Task brief. Search the records for the string "split" and return each line that has it.

───── Records for the task

(** * BlueBubbles server: Private API FaceTime actions and the chat router

    A shallow embedding of
    [packages/server/src/server/api/privateApi/apis/PrivateApiFaceTime.ts]
    (class [PrivateApiFaceTime]) and of the [ChatRouter] HTTP handlers that
    share the file, together with the transaction-correlation core the
    design document describes (Transaction Registry, Action Dispatcher,
    inbound response handling).

    Layout:
    - [Js]: the JavaScript values and operators the source uses;
    - [Effect]: programs as trees of calls to collaborators, with an
      interpreter that records the trace of calls;
    - [Transaction], [Registry], [Dispatcher]: the correlation core, as
      the design document describes it;
    - [PrivateApiFaceTime]: the four Domain Actions;
    - [ChatRouter]: the handlers [getMessages], [query], [update],
      [addParticipant], [removeParticipant], [toggleParticipant];
    - [Sample]: one concrete runtime, server and core to run them on;
    - [ChatRouterRest]: the handlers [count], [find] and [create];
    - the properties C1 to C10, each after the lemmas it rests on, and
      [Examples];
    - the further properties X1 to X21 of the handlers and the Domain
      Actions. *)

From Stdlib Require Import Ascii String List ZArith QArith Bool Lia Lqa.
From stdpp Require Import base option list gmap strings.
Import ListNotations.
Local Open Scope string_scope.
Local Open Scope list_scope.
Set Warnings "-register-all".

(* ===================================================================== *)
(** * JavaScript values                                                   *)
(* ===================================================================== *)

Module Js.

(** A JavaScript number: the finite doubles are read as rationals, the
    three special values are kept apart because comparisons treat them
    differently ([NaN < x] and [NaN > x] are both false). *)
Inductive Num : Type :=
  | NaN
  | Infinity (negative : bool)
  | Finite (q : Q).

Definition of_Z (z : Z) : Num := Finite (inject_Z z).
Definition of_nat (n : nat) : Num := of_Z (Z.of_nat n).

(** [a < b] *)
Definition lt (a b : Num) : bool :=
  match a, b with
  | NaN, _ | _, NaN => false
  | Infinity true, Infinity true => false
  | Infinity true, _ => true
  | _, Infinity true => false
  | Infinity false, _ => false
  | Finite _, Infinity false => true
  | Finite p, Finite q => negb (Qle_bool q p)
  end.

(** [a > b] *)
Definition gt (a b : Num) : bool := lt b a.

(** [a <= b] *)
Definition le (a b : Num) : bool :=
  match a, b with
  | NaN, _ | _, NaN => false
  | Infinity true, _ => true
  | _, Infinity false => true
  | Infinity false, _ => false
  | _, Infinity true => false
  | Finite p, Finite q => Qle_bool p q
  end.

(** [a >= b] *)
Definition ge (a b : Num) : bool := le b a.

(** [a === b] on numbers *)
Definition num_eq (a b : Num) : bool :=
  match a, b with
  | Finite p, Finite q => Qeq_bool p q
  | Infinity s, Infinity t => Bool.eqb s t
  | _, _ => false
  end.
(** X14. An accepted slug is the parameter trimmed: not empty, at most 191 code
    units long, with no white space at either end. *)
Theorem parseSlug_accepts (req : Request) (slug : string) :
  parseSlug req = inr slug ->
  slug <> ""%string /\ (String.length slug <= MAX_SLUG_LENGTH)%nat /\
  (exists raw : string, slugParam req = Some raw /\ slug = trim raw) /\
  cleanStart slug /\ cleanEnd slug.
Proof.
  intros H.
  assert (H3 : slug <> ""%string /\ (String.length slug <= MAX_SLUG_LENGTH)%nat /\
               exists raw : string, slugParam req = Some raw /\ slug = trim raw).
  2:{ destruct H3 as (A & B & raw & C & ->). destruct (trim_clean raw) as (D & E & _).
      repeat split; try assumption. exists raw. split; [exact C|reflexivity]. }
  revert H.
  unfold parseSlug. destruct (slugParam req) as [raw|]; cbn [fmap option_fmap option_map];
    [|discriminate].
  destruct (String.eqb_spec (trim raw) "") as [E|E]; [discriminate|].
  destruct (Nat.ltb_spec MAX_SLUG_LENGTH (String.length (trim raw))) as [L|L]; [discriminate|].
  intros H. injection H as <-. repeat split; [exact E|exact L|]. exists raw. split; reflexivity.
Qed.

Lemma truthy_nonempty (o : option string) (s : string) : truthy o = Some s -> s <> ""%string.
Proof.
  unfold truthy. destruct o as [s0|]; [|discriminate].
  destruct (String.eqb_spec s0 "") as [E|E]; [discriminate|]. intros H. injection H as <-. exact E.
Qed.

(** X15. The address is never empty: the first entry of [x-forwarded-for] when
    it is not blank, else [x-real-ip] when it is not blank, else
    [unknown]. *)
Theorem getClientIp_never_empty (req : Request) :
  getClientIp req <> ""%string /\
  (forall raw, forwardedFor req = Some raw -> trim (beforeComma raw) <> ""%string ->
     getClientIp req = trim (beforeComma raw)) /\
  ((forall raw, forwardedFor req = Some raw -> trim (beforeComma raw) = ""%string) ->
   (forall raw, realIpHeader req = Some raw -> trim raw <> ""%string ->
      getClientIp req = trim raw) /\
   ((forall raw, realIpHeader req = Some raw -> trim raw = ""%string) ->
      getClientIp req = "unknown"%string)).
Proof.
  unfold getClientIp. split; [|split].
  - destruct (truthy (trim <$> (beforeComma <$> forwardedFor req))) as [f|] eqn:Ef;
      [exact (truthy_nonempty _ _ Ef)|].
    destruct (truthy (trim <$> realIpHeader req)) as [f|] eqn:Er;
      [exact (truthy_nonempty _ _ Er)|discriminate].
  - intros raw Hraw Hne. rewrite Hraw. cbn. 
    destruct (String.eqb_spec (trim (beforeComma raw)) "") as [E|E]; [contradiction|reflexivity].
  - intros Hf.
    assert (Ef : truthy (trim <$> (beforeComma <$> forwardedFor req)) = None).
    { destruct (forwardedFor req) as [raw|]; [|reflexivity]. cbn.
      rewrite (Hf raw eq_refl). reflexivity. }
    rewrite Ef. split.
    + intros raw Hraw Hne. rewrite Hraw. cbn.
      destruct (String.eqb_spec (trim raw) "") as [E|E]; [contradiction|reflexivity].
    + intros Hr. destruct (realIpHeader req) as [raw|]; [|reflexivity]. cbn.
      rewrite (Hr raw eq_refl). reflexivity.
Qed.

(** *** The handlers *)

Lemma countOf_upsertLike (slug : string) (t : Tables) :
  countOf slug (upsertLike slug t) = S (countOf slug t).
Proof.
  unfold countOf, upsertLike. cbn [blog_likes]. rewrite lookup_insert_eq.
  destruct (blog_likes t !! slug); reflexivity.
Qed.

Lemma hasEvent_insertEvent (slug ip : string) (t : Tables) :
  hasEvent slug ip today (upsertLike slug (insertEvent slug ip today t)) = true.
Proof.
  unfold hasEvent, upsertLike, insertEvent. cbn [blog_like_events].
  apply bool_decide_eq_true_2. apply elem_of_union_l, elem_of_singleton. reflexivity.
Qed.

Lemma Db_eta (d : Db) : pending d = None -> mkDb (stored d) None = d.
Proof. destruct d as [st pe]. cbn. intros ->. reflexivity. Qed.

Lemma POST_liked (req : Request) (d : Db) (slug : string) :
  parseSlug req = inr slug ->
  pending d = None ->
  (forall c, fails c = false) ->
  hasEvent slug (getClientIp req) today (stored d) = false ->
  POST fails today req d =
  (mkWorld (mkDb (upsertLike slug (insertEvent slug (getClientIp req) today (stored d))) None)
           true
           [EnsureLikesTable; GetConnection; SelectLimited; BeginTransaction; InsertEvent;
            UpsertLike; SelectCount; Commit; Release],
   respond 200 (CountBody (S (countOf slug (stored d))))).
Proof.
  intros Hslug Hpend Hall Hev. unfold POST. rewrite Hslug.
  pose proof (Hall EnsureLikesTable). pose proof (Hall GetConnection).
  pose proof (Hall SelectLimited). pose proof (Hall BeginTransaction).
  pose proof (Hall InsertEvent). pose proof (Hall UpsertLike).
  pose proof (Hall SelectCount). pose proof (Hall Commit). pose proof (Hall Release).
  run_calls Hpend Hev. unfold Datatypes.id. rewrite countOf_upsertLike. reflexivity.
Qed.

──────────

Answer to this task.
      repeat split; try assumption. exists raw. split; [exact C|reflexivity]. }
  intros H. injection H as <-. repeat split; [exact E|exact L|]. exists raw. split; reflexivity.
  unfold getClientIp. split; [|split].
    rewrite Ef. split.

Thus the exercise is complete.